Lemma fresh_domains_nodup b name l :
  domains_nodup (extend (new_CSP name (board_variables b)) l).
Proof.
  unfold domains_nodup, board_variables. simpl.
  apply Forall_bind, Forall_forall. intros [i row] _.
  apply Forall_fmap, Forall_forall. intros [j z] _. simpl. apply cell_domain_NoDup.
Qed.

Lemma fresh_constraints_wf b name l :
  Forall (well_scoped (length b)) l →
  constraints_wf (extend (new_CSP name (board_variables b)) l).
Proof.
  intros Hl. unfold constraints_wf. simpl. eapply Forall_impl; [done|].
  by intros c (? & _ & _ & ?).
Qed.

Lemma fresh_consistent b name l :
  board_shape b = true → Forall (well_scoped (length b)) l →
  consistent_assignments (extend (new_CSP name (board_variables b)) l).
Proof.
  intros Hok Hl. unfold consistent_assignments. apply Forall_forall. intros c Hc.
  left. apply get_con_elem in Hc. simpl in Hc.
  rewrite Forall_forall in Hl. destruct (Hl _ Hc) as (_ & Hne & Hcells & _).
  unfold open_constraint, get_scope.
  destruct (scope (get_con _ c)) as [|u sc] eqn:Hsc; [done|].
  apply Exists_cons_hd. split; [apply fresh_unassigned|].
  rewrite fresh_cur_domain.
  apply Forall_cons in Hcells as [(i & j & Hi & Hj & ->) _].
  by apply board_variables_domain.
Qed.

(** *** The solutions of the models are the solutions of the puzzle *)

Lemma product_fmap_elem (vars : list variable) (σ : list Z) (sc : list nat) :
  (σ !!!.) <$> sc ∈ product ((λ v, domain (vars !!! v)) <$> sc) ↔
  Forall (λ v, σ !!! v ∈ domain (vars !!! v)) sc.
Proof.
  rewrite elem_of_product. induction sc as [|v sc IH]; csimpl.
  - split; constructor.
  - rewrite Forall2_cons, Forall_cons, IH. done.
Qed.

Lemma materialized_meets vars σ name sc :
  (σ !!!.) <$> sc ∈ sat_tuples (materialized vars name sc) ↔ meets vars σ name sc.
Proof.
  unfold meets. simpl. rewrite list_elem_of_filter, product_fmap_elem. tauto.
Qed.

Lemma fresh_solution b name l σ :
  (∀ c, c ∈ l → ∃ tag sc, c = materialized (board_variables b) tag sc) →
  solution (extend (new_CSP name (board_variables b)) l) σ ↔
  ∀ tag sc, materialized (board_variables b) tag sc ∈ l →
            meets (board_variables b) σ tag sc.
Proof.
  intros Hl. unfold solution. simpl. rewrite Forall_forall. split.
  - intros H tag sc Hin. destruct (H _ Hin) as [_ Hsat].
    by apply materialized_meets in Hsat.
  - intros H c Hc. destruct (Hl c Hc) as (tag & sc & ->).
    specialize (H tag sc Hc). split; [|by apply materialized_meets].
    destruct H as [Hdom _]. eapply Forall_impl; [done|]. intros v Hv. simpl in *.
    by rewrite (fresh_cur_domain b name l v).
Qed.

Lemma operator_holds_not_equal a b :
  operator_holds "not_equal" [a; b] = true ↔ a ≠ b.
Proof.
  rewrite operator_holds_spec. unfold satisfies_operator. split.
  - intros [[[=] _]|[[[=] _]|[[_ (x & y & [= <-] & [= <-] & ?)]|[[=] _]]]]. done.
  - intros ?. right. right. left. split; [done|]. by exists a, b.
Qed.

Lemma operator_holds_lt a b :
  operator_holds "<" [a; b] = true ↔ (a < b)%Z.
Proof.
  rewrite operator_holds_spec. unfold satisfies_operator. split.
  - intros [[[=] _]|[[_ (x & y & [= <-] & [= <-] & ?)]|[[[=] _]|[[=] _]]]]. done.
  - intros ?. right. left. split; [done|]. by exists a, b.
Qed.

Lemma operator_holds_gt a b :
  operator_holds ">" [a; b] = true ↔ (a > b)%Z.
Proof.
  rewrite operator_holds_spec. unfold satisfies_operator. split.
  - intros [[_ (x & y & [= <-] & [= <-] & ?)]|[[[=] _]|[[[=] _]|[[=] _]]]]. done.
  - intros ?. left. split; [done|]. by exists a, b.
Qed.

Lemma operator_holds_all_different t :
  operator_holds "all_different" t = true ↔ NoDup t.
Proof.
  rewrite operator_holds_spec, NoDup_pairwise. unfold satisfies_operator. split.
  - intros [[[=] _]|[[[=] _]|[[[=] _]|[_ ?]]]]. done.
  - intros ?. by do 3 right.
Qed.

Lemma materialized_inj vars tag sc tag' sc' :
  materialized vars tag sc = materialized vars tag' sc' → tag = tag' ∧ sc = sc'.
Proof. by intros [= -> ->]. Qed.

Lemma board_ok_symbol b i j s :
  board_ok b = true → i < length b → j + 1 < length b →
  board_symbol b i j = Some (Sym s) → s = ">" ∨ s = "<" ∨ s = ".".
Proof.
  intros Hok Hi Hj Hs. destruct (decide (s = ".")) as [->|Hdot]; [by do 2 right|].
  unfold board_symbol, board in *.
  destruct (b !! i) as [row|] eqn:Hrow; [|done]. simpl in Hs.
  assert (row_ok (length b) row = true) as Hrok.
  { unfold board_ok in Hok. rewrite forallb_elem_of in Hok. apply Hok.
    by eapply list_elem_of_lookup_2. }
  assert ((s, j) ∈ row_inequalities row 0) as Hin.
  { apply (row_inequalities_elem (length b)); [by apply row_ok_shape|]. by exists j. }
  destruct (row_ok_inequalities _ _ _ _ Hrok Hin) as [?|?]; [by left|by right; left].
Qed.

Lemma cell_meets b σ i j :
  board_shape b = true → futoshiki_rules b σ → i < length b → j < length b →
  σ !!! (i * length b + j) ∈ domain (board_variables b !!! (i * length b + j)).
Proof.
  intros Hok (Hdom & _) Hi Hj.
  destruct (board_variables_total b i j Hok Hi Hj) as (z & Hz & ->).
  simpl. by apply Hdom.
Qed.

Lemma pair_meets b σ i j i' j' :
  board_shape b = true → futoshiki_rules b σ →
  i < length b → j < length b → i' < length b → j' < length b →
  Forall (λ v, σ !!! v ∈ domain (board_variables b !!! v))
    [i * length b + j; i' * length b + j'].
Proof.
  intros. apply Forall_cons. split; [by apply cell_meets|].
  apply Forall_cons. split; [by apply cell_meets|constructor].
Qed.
* * *
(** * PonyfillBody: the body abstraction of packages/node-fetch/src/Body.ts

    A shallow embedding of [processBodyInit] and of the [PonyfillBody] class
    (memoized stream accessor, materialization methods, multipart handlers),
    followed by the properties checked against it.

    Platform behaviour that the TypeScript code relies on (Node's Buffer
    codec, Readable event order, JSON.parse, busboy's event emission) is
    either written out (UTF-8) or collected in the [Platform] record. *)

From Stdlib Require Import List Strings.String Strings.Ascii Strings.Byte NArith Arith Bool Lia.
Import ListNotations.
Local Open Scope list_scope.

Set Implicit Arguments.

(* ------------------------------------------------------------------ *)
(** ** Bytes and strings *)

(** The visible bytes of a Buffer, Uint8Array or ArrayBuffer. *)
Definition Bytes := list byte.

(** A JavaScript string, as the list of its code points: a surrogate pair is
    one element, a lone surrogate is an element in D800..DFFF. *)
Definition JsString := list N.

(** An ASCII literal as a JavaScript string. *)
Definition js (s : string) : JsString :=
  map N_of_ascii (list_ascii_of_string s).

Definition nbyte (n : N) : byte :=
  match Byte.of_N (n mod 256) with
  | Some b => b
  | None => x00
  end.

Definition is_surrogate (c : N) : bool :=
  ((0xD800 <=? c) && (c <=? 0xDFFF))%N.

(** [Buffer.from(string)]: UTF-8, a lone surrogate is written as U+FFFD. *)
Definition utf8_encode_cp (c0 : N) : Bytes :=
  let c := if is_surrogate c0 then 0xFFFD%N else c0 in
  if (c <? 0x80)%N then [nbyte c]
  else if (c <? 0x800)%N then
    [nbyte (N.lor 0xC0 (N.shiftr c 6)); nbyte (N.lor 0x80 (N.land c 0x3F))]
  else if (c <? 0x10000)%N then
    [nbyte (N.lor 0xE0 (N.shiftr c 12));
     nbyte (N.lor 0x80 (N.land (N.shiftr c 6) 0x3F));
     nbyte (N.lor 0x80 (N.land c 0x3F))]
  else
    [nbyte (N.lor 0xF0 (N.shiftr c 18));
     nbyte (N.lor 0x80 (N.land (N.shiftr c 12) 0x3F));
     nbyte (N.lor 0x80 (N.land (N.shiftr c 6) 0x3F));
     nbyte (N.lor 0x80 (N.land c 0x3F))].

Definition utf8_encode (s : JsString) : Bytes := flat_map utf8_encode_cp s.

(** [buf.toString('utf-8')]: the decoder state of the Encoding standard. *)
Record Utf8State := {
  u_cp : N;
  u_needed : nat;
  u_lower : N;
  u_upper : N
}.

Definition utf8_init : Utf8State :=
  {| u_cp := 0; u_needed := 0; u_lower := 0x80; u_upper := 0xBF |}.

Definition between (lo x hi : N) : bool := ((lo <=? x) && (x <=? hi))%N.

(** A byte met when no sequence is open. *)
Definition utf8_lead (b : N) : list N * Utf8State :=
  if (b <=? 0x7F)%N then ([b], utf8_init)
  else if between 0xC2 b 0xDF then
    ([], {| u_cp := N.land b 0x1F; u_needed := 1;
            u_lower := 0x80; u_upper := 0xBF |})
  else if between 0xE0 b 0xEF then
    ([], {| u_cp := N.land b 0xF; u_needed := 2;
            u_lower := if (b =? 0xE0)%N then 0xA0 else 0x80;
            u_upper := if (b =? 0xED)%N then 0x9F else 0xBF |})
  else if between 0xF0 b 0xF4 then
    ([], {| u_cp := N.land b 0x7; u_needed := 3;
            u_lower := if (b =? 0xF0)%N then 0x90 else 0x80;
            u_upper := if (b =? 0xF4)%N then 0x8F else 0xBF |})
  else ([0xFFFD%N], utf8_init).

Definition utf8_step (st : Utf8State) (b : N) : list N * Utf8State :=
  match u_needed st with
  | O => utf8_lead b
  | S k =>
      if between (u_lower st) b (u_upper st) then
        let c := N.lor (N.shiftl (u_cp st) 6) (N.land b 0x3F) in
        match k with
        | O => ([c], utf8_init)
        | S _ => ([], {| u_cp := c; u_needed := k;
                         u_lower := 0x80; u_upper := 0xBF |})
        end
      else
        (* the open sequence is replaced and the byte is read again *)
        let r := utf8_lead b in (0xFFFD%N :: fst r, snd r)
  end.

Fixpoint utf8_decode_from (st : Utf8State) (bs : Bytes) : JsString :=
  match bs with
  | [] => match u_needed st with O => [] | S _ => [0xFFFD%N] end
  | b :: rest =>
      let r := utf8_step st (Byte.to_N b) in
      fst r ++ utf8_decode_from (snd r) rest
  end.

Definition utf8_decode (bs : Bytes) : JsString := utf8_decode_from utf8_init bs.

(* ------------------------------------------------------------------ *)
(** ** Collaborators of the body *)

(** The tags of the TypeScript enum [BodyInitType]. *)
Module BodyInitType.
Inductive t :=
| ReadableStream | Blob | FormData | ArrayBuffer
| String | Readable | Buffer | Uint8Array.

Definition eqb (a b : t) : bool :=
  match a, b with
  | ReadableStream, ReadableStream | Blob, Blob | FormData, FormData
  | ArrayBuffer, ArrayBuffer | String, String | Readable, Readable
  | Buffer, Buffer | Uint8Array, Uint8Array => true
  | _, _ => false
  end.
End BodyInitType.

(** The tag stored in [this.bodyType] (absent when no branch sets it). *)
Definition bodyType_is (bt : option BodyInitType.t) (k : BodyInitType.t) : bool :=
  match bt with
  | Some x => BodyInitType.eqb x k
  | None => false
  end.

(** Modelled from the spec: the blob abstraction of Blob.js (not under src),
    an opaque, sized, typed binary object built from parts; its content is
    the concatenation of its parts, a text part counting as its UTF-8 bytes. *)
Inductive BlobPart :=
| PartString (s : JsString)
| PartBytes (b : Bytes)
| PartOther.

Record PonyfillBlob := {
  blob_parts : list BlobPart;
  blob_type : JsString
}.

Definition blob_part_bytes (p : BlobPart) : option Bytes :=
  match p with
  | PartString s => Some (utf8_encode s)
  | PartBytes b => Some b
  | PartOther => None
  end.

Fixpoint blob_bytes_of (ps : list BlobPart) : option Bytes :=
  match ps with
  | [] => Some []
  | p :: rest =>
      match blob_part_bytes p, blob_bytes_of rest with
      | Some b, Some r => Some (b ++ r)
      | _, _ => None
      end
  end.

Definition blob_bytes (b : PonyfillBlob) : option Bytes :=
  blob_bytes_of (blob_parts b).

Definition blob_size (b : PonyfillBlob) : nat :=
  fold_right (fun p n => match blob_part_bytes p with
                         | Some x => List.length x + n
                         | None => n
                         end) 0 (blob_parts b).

▸ TASK OBJECTIVE
Show a copy of each line from the data that includes the word "JavaScript".

▸ ANSWER FOR THIS EXERCISE
(** A JavaScript string, as the list of its code points: a surrogate pair is
(** An ASCII literal as a JavaScript string. *)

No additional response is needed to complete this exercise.